In the listing below, locate the line containing "(if right then" and the line containing "Definition html_prefix (title". Output both of them and every line between, exactly as written, and nothing more.

Content starts

(** ** Vocabulary of the statements *)

(** The filter in the words of the specification: walk the evaluated
    instances in listing order and keep a report exactly when its issue flag
    is set. *)
Fixpoint filterFailing (reports : list (row * bool)) : list row :=
  match reports with
  | [] => []
  | (r, bad) :: rest =>
      if bad then r :: filterFailing rest else filterFailing rest
  end.

(** [Subseq s l]: [s] is [l] with some entries dropped, the others in their
    original order. *)
Inductive Subseq {A : Type} : list A -> list A -> Prop :=
| Subseq_nil : Subseq [] []
| Subseq_keep (x : A) (s l : list A) : Subseq s l -> Subseq (x :: s) (x :: l)
| Subseq_drop (x : A) (s l : list A) : Subseq s l -> Subseq s (x :: l).

(** Strictly positive: a finite non-zero float or an infinity, with the
    sign bit clear. *)
Definition SFpositive (x : spec_float) : bool :=
  match x with
  | S754_finite false _ _ | S754_infinity false => true
  | _ => false
  end.

Definition finite_float (f : float) : bool :=
  match Prim2SF f with
  | S754_nan | S754_infinity _ => false
  | _ => true
  end.

Definition int_fits_float (z : Z) : bool :=
  match float_of_int z with
  | Ok _ => true
  | Raise _ => false
  end.

(** The data on which an iteration raises nothing: an int storage size that
    has to be converted fits a double, and a known connection count is
    finite. *)
Definition evaluable (o : observation) : bool :=
  match free_store_b o, AllocatedStorage (db o) with
  | Some _, PyInt z => int_fits_float z
  | _, _ => true
  end
  && match conns o with
     | Some c => finite_float c
     | None => true
     end.

(** Texts of a card's data rows: the column sets after the title block and
    the header set. *)
Definition set_texts (e : body_elem) : list string :=
  match e with
  | ColumnSet cols =>
      List.concat (map (fun c => map tb_text (col_items c)) cols)
  | TextBlock _ _ _ => []
  end.

Definition card_data_rows (c : card) : list (list string) :=
  map set_texts (skipn 2 (body c)).

(** An HTML table row written from its cell texts. *)
Definition td (right : bool) (text : string) : string :=
  (if right then "<td class='right'>" else "<td>") ++ text ++ "</td>".

Definition right_aligned : list bool :=
  [false; false; false; false; true; true; true; true; true; false; false].

Definition tr_of_cells (cells : list string) : string :=
  "<tr>"
  ++ String.concat EmptyString
       (map (fun bc => td (fst bc) (snd bc)) (combine right_aligned cells))
  ++ "</tr>".

Definition html_prefix (title : string) : string :=
  "<html><head>" ++ email_head ++ "</head><body>"
  ++ "<h3>" ++ title ++ "</h3>"
  ++ "<table>"
  ++ "<tr><th>DB</th><th>Engine</th><th>Public</th><th>Encryption</th>"
  ++ "<th>Write latency</th><th>Read latency</th><th>CPU</th><th>Free space</th>"
  ++ "<th>Connections</th><th>Pending Maint</th><th>Autoscaling</th></tr>".

(** The ten cells a report row shows after its link cell: [r[1]] to
    [r[10]]. *)
Definition shared_cells (r : row) : list string :=
  [engine r; public_cell r; enc_cell r; write_cell r; read_cell r;
   cpu_cell r; free_cell r; conns_cell r; pending_cell r; autoscale_cell r].

(** The three outcomes of a run. *)
Definition no_instances : run_result :=
  {| ok := true; instances := 0; sent := false;
     reason := Some "no-instances"; issues := None |}.

Definition no_issues (n : nat) : run_result :=
  {| ok := true; instances := n; sent := false;
     reason := Some "no-issues"; issues := None |}.

Definition report_sent (n k : nat) : run_result :=
  {| ok := true; instances := n; sent := true;
     reason := None; issues := Some k |}.
(** [writeEBML(buffer, bufferFileOffset, ebml)].  The function returns the
    stream and the tree with the fields it has assigned. *)
Fixpoint writeEBML (buffer : ABDS.t) (bufferFileOffset : Z) (ebml : t)
  : result (ABDS.t * t) :=
  match ebml with
  | Array items =>
      '(buffer, items) ←
        (fix siblings (buffer : ABDS.t) (l : list t) : result (ABDS.t * list t) :=
           match l with
           | [] => ok (buffer, [])
           | x :: l =>
               '(buffer, x) ← writeEBML buffer bufferFileOffset x;
               '(buffer, l) ← siblings buffer l;
               ok (buffer, x :: l)
           end) buffer items;
      ok (buffer, Array items)
  | Str s => ok (ABDS.writeString s buffer, ebml)
  | Bytes b => ok (ABDS.writeBytes b buffer, ebml)
  | Element id size data _ _ =>
      if id =? 0 then throw BadEBMLDatatype else
      let offset := ABDS.pos buffer + bufferFileOffset in
      buffer ← ABDS.writeUnsignedIntBE id None buffer;
      match data with
      | Array _ =>
          let sizePos := ABDS.pos buffer in
          let buffer :=
            if unbounded size then ABDS.writeByte 255 buffer
            else ABDS.writeBytes [0; 0; 0; 0] buffer in
          let dataBegin := ABDS.pos buffer in
          let dataOffset := dataBegin + bufferFileOffset in
          '(buffer, data) ← writeEBML buffer bufferFileOffset data;
          if unbounded size then
            ok (buffer, Element id size data (Some offset) (Some dataOffset))
          else
            let dataEnd := ABDS.pos buffer in
            let size := dataEnd - dataBegin in
            let buffer := ABDS.seek sizePos buffer in
            buffer ← ABDS.writeEBMLVarIntWidth size 4 buffer;
            let buffer := ABDS.seek dataEnd buffer in
            ok (buffer, Element id (Some size) data (Some offset) (Some dataOffset))
      | Str s =>
          buffer ← ABDS.writeEBMLVarInt (Z.of_nat (String.length s)) buffer;
          let dataOffset := ABDS.pos buffer + bufferFileOffset in
          ok (ABDS.writeString s buffer,
              Element id size data (Some offset) (Some dataOffset))
      | Number n =>
          let size := if falsy size then ABDS.measureUnsignedInt n
                      else default 0 size in
          buffer ← ABDS.writeEBMLVarInt size buffer;
          let dataOffset := ABDS.pos buffer + bufferFileOffset in
          buffer ← ABDS.writeUnsignedIntBE n (Some size) buffer;
          ok (buffer, Element id (Some size) data (Some offset) (Some dataOffset))
      | Float64 bits =>
          buffer ← ABDS.writeEBMLVarInt 8 buffer;
          let dataOffset := ABDS.pos buffer + bufferFileOffset in
          ok (ABDS.writeDoubleBE bits buffer,
              Element id size data (Some offset) (Some dataOffset))
      | Float32 bits =>
          buffer ← ABDS.writeEBMLVarInt 4 buffer;
          let dataOffset := ABDS.pos buffer + bufferFileOffset in
          ok (ABDS.writeFloatBE bits buffer,
              Element id size data (Some offset) (Some dataOffset))
      | Bytes b =>
          buffer ← ABDS.writeEBMLVarInt (Z.of_nat (length b)) buffer;
          let dataOffset := ABDS.pos buffer + bufferFileOffset in
          ok (ABDS.writeBytes b buffer,
              Element id size data (Some offset) (Some dataOffset))
      | _ => throw BadEBMLDatatype
      end
  | _ => throw BadEBMLDatatype
  end.
(** ** The rows of the dataset and the two row-wise [dataset.map] calls *)

(** A row of the dataset after [remove_columns]: the [file], the [audio]
    (a dictionary of [path], [array] and [sampling_rate]) and the [text].
    The samples of the waveform are of a type [sample] of which nothing is
    used. *)
Record Audio (sample : Type) := {
  audio_path : string;
  audio_array : list sample;
  audio_sampling_rate : Z
}.
Arguments audio_path {sample} _.
Arguments audio_array {sample} _.
Arguments audio_sampling_rate {sample} _.

Record Row (sample : Type) := {
  file : string;
  audio : Audio sample;
  text : string
}.
Arguments file {sample} _.
Arguments audio {sample} _.
Arguments text {sample} _.

(** A [DatasetDict] of rows of any kind, and [dataset.map(function)]
    without batching: the function is applied to each row of each split. *)
Record Splits (A : Type) := { train_split : list A; test_split : list A }.
Arguments train_split {A} _.
Arguments test_split {A} _.

Definition dataset_map {A B} (function : A → B) (dataset : Splits A) : Splits B :=
  {| train_split := function <$> train_split dataset;
     test_split := function <$> test_split dataset |}.

(** The [text] column of the two splits. *)
Definition text_column {sample} (dataset : Splits (Row sample)) : DatasetDict :=
  {| train := text <$> train_split dataset;
     test := text <$> test_split dataset |}.

(** [remove_special_characters(batch)] on a whole row: the [text] entry is
    replaced, the row is returned. *)
Definition remove_special_characters_batch {sample} (batch : Row sample)
  : Row sample :=
  {| file := file batch;
     audio := audio batch;
     text := remove_special_characters (text batch) |}.

(** A row after [extract_array_samplingrate] and the removal of the three
    original columns. *)
Record Prepared (sample : Type) := {
  speech : list sample;
  sampling_rate : Z;
  target_text : string
}.
Arguments speech {sample} _.
Arguments sampling_rate {sample} _.
Arguments target_text {sample} _.

(** [extract_array_samplingrate(batch)], mapped with [remove_columns] set
    to the original columns; [tolist()] keeps the samples and their order. *)
Definition extract_array_samplingrate {sample} (batch : Row sample)
  : Prepared sample :=
  {| speech := audio_array (audio batch);
     sampling_rate := audio_sampling_rate (audio batch);
     target_text := text batch |}.

(** The dataset as the notebook has it after both calls. *)
Definition prepare {sample} (dataset : Splits (Row sample))
  : Splits (Prepared sample) :=
  dataset_map extract_array_samplingrate
    (dataset_map remove_special_characters_batch dataset).

(** ** The cell that plays one audio file *)

Inductive index_exception := IndexError (key size : nat).

(** [rows[key]] for a split and a non-negative [key]. *)
Definition dataset_getitem {A} (rows : list A) (key : nat)
  : index_exception + A :=
  match rows !! key with
  | Some row => inr row
  | None => inl (IndexError key (length rows))
  end.

(** [random.randint(a, b)] returns an integer of the closed range from [a]
    to [b]. *)
Definition randint (a b rand_int : nat) : Prop := a ≤ rand_int ≤ b.

Section audio_cell.
Context {sample widget audio_exception : Type}.

(** [ipd.Audio(data=np.asarray(samples), autoplay=True, rate=16000)], the
    constructor of IPython's audio widget.  It is not the notebook's own:
    it is a parameter of the cell, free to return a widget or to raise on
    any samples. *)
Variable Audio : list sample → audio_exception + widget.

Inductive cell_exception :=
  | Lookup (e : index_exception)
  | FromAudio (e : audio_exception).

(** The cell once [rand_int] is drawn: the lines that it prints and the
    widget that it displays or the exception that ends it.  The [print]
    statement and the [ipd.Audio] call each look the row up. *)
Definition check_audio_cell (rows : list (Prepared sample)) (rand_int : nat)
  : list string * (cell_exception + widget) :=
  match dataset_getitem rows rand_int with
  | inl e => ([], inl (Lookup e))
  | inr row =>
      ([target_text row],
       match dataset_getitem rows rand_int with
       | inl e => inl (Lookup e)
       | inr row => match Audio (speech row) with
                    | inl e => inl (FromAudio e)
                    | inr w => inr w
                    end
       end)
  end.

End audio_cell.

(** ** Names and S3 locations *)

(** The f-strings of the notebook; [BUCKET] is for the user to fill in and
    [id] is [int(time.time())], printed in decimal. *)
Definition vocab_key (PREFIX : string) : string := PREFIX +:+ "/vocab.json".

Definition vocab_url (BUCKET PREFIX : string) : string :=
  "s3://" +:+ BUCKET +:+ "/" +:+ PREFIX +:+ "/vocab.json".

Definition training_input_path (BUCKET PREFIX : string) : string :=
  "s3://" +:+ BUCKET +:+ "/" +:+ PREFIX +:+ "/train".

Definition test_input_path (BUCKET PREFIX : string) : string :=
  "s3://" +:+ BUCKET +:+ "/" +:+ PREFIX +:+ "/test".

Definition TRAINING_JOB_NAME (id : Z) : string :=
  "huggingface-wav2vec2-training-" +:+ pretty id.

Definition model_name (id : Z) : string :=
  "huggingface-wav2vec2-model-" +:+ pretty id.

Definition endpoint_name (id : Z) : string :=
  "huggingface-wav2vec2-endpoint-" +:+ pretty id.

Definition OUTPUT_PATH (BUCKET PREFIX : string) (id : Z) : string :=
  "s3://" +:+ BUCKET +:+ "/" +:+ PREFIX +:+ "/" +:+ TRAINING_JOB_NAME id
  +:+ "/output/".

(** A dataset of two rows for the examples. *)
Definition example_rows : Splits (Row nat) :=
  {| train_split :=
       [{| file := "1.flac";
           audio := {| audio_path := "1.flac"; audio_array := [1; 2];
                       audio_sampling_rate := 16000%Z |};
           text := "AB, BA" |}];
     test_split :=
       [{| file := "2.flac";
           audio := {| audio_path := "2.flac"; audio_array := [3];
                       audio_sampling_rate := 16000%Z |};
           text := "BA AB!" |}] |}.

(** * Proofs *)

(** ** The normalizer on code points below 256 *)

(** A property of all 256 characters is settled by running through them. *)
Ltac all_chars c :=
  destruct c as [[] [] [] [] [] [] [] []]; vm_compute; try reflexivity; auto.

Lemma lower_char_not_upper c : is_upper (lower_char c) = false.
Proof. all_chars c. Qed.

Lemma lower_char_ignored c : is_ignored (lower_char c) = is_ignored c.
Proof. all_chars c. Qed.

Lemma is_ignored_spec c : is_ignored c = true ↔ c ∈ chars_to_ignore.
Proof. unfold is_ignored. apply bool_decide_eq_true. Qed.

Lemma is_ignored_false c : is_ignored c = false ↔ c ∉ chars_to_ignore.
Proof. unfold is_ignored. apply bool_decide_eq_false. Qed.

Lemma remove_special_characters_chars text :
  String.list_ascii_of_string (remove_special_characters text)
  = normalize_spec (String.list_ascii_of_string text).
Proof.
  unfold remove_special_characters, normalize_spec.
  induction text as [|c rest IH]; simpl; [done|].
  rewrite filter_cons. destruct (is_ignored c) eqn:Hc.
  - apply is_ignored_spec in Hc. by rewrite decide_False by auto.
  - apply is_ignored_false in Hc. rewrite decide_True by done.
    simpl. by rewrite IH.
Qed.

Content ends

**Result for this task:**
  (if right then "<td class='right'>" else "<td>") ++ text ++ "</td>".

Definition right_aligned : list bool :=
  [false; false; false; false; true; true; true; true; true; false; false].

Definition tr_of_cells (cells : list string) : string :=
  "<tr>"
  ++ String.concat EmptyString
       (map (fun bc => td (fst bc) (snd bc)) (combine right_aligned cells))
  ++ "</tr>".

Definition html_prefix (title : string) : string :=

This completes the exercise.